/---

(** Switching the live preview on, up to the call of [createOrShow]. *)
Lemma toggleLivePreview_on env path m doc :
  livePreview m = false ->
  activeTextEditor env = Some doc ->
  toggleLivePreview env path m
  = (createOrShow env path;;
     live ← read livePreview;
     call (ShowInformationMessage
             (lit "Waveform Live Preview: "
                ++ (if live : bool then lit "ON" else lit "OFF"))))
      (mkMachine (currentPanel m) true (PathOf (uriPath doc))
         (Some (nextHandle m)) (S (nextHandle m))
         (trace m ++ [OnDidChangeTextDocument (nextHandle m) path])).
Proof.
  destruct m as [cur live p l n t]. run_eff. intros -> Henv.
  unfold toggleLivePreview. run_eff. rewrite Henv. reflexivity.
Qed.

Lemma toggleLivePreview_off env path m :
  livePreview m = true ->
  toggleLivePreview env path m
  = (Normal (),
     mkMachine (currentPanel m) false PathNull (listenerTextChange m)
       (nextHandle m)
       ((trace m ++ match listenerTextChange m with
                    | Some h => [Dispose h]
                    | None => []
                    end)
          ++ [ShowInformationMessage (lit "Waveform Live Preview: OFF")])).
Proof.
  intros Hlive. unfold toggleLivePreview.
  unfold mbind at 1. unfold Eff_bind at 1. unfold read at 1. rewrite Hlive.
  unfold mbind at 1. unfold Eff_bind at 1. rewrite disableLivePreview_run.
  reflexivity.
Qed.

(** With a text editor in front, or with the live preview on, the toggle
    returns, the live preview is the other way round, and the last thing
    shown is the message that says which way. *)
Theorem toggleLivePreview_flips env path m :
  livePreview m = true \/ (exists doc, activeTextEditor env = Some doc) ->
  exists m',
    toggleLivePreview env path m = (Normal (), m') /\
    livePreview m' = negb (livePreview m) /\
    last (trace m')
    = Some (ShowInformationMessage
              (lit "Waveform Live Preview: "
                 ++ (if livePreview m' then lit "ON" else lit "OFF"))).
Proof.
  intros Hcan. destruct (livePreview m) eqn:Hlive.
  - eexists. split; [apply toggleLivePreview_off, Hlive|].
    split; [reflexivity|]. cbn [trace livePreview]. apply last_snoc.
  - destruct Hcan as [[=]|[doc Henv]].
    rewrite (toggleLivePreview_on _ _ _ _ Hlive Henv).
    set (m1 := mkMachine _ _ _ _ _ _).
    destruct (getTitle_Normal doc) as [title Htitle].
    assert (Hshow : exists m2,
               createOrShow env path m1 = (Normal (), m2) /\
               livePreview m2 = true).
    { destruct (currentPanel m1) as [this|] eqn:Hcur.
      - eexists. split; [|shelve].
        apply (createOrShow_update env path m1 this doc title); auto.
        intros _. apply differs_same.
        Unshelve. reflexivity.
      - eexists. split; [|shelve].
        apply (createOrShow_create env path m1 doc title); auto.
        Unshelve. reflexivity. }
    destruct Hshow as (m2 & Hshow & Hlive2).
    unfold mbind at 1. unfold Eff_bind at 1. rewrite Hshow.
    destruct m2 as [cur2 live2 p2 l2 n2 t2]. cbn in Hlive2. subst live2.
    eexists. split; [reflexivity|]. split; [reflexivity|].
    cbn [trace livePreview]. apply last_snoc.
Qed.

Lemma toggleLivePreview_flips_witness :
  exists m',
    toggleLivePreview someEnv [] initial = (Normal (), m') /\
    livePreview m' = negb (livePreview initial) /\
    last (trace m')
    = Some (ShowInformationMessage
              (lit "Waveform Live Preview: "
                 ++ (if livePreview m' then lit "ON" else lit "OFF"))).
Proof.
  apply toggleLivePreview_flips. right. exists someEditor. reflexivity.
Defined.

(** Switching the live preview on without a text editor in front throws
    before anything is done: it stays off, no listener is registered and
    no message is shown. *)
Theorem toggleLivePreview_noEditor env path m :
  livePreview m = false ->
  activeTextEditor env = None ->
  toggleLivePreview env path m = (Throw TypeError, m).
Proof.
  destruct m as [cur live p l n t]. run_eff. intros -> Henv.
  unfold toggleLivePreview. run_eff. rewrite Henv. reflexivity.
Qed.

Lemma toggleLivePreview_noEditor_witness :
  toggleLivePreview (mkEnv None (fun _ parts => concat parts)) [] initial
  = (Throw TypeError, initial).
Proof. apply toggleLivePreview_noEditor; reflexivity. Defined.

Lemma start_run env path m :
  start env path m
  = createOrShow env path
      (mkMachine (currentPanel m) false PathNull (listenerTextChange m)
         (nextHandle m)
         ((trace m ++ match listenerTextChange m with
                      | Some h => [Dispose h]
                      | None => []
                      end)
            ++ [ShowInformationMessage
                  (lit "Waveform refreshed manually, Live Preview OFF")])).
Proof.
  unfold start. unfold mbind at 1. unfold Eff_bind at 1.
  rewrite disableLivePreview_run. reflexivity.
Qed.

\---
/---

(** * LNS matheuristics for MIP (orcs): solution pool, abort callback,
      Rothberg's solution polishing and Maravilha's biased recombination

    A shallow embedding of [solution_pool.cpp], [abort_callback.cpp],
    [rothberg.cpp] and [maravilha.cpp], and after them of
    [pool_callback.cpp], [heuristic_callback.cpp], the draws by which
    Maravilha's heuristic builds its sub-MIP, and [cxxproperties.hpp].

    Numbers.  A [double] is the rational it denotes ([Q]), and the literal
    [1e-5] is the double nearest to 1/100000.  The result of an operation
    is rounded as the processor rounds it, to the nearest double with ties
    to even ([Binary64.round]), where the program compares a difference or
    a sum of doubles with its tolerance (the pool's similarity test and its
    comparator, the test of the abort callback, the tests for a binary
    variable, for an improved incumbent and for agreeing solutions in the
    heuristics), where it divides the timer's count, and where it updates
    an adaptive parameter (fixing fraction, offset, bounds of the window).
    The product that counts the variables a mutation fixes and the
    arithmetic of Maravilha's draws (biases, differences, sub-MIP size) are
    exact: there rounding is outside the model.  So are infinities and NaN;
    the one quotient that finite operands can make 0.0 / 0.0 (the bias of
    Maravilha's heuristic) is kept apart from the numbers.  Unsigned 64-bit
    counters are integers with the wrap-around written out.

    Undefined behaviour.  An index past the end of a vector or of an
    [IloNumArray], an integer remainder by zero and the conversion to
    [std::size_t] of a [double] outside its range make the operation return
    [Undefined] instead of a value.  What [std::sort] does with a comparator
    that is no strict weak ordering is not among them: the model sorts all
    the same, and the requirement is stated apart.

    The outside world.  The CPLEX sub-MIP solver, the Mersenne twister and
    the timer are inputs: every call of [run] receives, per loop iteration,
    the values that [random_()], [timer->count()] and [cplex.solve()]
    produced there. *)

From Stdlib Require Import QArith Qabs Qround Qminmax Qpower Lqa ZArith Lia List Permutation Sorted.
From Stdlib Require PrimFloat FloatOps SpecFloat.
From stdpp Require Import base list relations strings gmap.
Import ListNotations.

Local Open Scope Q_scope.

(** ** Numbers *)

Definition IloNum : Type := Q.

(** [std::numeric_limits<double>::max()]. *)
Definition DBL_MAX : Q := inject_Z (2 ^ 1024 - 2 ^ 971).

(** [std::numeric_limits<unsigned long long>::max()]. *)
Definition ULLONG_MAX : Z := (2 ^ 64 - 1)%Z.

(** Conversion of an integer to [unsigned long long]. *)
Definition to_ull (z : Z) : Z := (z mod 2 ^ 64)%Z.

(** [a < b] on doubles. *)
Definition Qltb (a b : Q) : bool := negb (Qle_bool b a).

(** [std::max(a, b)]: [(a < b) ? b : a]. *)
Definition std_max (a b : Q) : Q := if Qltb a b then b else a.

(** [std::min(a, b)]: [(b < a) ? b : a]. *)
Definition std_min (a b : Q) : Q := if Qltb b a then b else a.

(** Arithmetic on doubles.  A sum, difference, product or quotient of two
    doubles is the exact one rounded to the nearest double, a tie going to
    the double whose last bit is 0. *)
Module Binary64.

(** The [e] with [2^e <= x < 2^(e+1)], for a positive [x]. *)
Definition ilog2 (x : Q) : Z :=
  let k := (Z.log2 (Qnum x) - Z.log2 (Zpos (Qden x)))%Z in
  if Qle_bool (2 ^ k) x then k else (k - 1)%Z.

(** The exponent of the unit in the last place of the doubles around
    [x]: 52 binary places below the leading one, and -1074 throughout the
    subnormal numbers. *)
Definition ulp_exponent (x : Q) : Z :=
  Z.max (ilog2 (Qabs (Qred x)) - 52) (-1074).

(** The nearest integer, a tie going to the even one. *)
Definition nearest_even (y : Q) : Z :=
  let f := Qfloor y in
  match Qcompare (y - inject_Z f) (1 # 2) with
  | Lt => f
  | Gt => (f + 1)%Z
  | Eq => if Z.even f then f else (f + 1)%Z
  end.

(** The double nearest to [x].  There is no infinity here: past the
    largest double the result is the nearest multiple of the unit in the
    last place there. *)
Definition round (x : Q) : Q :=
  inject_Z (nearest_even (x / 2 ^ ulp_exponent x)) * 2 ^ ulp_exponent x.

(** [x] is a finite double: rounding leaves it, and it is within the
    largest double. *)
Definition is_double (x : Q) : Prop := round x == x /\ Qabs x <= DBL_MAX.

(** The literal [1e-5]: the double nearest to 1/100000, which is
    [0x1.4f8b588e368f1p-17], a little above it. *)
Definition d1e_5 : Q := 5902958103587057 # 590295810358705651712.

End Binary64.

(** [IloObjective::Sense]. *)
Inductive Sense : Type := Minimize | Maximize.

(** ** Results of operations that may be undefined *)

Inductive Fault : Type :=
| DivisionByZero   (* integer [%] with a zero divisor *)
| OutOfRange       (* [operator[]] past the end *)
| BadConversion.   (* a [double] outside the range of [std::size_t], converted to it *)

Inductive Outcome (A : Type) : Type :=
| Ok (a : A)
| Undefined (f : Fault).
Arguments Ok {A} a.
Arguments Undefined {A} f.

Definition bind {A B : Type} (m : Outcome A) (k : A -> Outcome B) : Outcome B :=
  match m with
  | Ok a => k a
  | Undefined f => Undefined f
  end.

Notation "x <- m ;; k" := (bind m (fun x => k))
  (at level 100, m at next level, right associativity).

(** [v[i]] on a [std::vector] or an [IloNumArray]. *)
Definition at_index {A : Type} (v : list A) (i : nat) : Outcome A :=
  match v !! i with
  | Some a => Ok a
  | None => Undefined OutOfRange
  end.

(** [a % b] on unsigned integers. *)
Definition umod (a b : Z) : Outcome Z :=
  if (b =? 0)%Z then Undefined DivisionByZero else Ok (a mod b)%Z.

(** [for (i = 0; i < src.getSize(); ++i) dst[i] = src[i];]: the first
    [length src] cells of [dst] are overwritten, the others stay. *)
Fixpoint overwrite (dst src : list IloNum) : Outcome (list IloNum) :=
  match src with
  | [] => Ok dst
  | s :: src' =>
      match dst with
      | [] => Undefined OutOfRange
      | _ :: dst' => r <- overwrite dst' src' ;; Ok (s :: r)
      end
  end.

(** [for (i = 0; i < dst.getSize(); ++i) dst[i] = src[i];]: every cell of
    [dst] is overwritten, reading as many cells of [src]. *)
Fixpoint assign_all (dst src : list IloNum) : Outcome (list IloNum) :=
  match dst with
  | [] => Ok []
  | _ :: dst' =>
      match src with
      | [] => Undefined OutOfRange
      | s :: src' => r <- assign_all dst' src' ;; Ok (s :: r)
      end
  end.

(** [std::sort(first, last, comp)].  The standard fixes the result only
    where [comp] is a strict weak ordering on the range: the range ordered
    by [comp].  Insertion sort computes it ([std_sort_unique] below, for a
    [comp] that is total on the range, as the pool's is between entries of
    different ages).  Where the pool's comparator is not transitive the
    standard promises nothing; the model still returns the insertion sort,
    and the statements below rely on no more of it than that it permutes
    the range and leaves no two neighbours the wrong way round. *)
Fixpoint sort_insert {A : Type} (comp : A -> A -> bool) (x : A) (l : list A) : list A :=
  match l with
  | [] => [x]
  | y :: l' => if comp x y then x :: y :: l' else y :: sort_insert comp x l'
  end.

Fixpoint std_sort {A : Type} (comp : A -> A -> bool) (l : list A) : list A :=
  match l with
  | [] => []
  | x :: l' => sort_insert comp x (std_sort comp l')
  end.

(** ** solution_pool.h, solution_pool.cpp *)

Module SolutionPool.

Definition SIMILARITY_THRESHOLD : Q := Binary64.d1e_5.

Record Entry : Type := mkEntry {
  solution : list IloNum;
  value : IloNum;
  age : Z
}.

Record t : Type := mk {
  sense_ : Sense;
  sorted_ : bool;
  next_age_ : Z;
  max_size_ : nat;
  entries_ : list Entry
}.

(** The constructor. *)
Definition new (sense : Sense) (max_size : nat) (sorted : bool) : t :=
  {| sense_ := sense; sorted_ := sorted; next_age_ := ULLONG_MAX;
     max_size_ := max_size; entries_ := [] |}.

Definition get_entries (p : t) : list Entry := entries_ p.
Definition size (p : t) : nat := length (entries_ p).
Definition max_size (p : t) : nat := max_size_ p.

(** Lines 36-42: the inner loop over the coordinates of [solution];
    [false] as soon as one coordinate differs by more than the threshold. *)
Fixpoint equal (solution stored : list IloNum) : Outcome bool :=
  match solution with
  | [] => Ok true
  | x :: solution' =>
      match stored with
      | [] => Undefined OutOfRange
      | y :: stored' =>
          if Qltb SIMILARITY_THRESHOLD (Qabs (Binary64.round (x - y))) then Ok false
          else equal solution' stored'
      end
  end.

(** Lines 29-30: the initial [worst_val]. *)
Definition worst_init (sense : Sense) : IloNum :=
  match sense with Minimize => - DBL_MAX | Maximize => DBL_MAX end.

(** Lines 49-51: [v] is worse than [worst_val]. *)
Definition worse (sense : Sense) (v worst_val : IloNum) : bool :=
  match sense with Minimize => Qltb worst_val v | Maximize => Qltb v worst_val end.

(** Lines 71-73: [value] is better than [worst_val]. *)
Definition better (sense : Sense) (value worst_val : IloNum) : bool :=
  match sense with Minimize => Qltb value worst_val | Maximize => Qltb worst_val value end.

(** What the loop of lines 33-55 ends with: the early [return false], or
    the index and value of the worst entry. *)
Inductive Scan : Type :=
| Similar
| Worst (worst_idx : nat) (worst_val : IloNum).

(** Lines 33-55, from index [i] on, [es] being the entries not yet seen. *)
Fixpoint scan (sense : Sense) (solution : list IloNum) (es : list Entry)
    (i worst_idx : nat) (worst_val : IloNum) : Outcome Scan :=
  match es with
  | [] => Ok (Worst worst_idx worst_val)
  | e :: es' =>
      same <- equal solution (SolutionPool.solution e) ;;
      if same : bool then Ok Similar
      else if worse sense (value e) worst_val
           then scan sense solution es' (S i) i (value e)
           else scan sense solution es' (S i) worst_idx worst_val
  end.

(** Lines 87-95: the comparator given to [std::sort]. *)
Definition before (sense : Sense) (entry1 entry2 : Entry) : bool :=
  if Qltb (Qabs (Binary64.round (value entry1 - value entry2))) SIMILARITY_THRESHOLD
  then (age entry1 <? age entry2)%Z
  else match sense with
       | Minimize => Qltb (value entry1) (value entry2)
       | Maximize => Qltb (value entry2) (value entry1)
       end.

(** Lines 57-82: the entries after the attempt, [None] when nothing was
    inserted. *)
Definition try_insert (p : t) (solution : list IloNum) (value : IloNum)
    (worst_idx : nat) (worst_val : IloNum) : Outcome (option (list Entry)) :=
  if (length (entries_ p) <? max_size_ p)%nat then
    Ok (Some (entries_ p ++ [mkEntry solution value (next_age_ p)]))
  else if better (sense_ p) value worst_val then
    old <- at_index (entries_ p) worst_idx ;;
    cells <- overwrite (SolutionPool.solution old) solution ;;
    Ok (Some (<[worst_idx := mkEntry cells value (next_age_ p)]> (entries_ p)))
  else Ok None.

\---

- [Action item] For this exercise, please output exactly the lines above starting at the line with "if Qltb (Qabs" and ending at the line with "(worst_idx : nat) (worst_val : IloNum) : Outcome", ends included.

- [The answer]
  if Qltb (Qabs (Binary64.round (value entry1 - value entry2))) SIMILARITY_THRESHOLD
  then (age entry1 <? age entry2)%Z
  else match sense with
       | Minimize => Qltb (value entry1) (value entry2)
       | Maximize => Qltb (value entry2) (value entry1)
       end.

(** Lines 57-82: the entries after the attempt, [None] when nothing was
    inserted. *)
Definition try_insert (p : t) (solution : list IloNum) (value : IloNum)
    (worst_idx : nat) (worst_val : IloNum) : Outcome (option (list Entry)) :=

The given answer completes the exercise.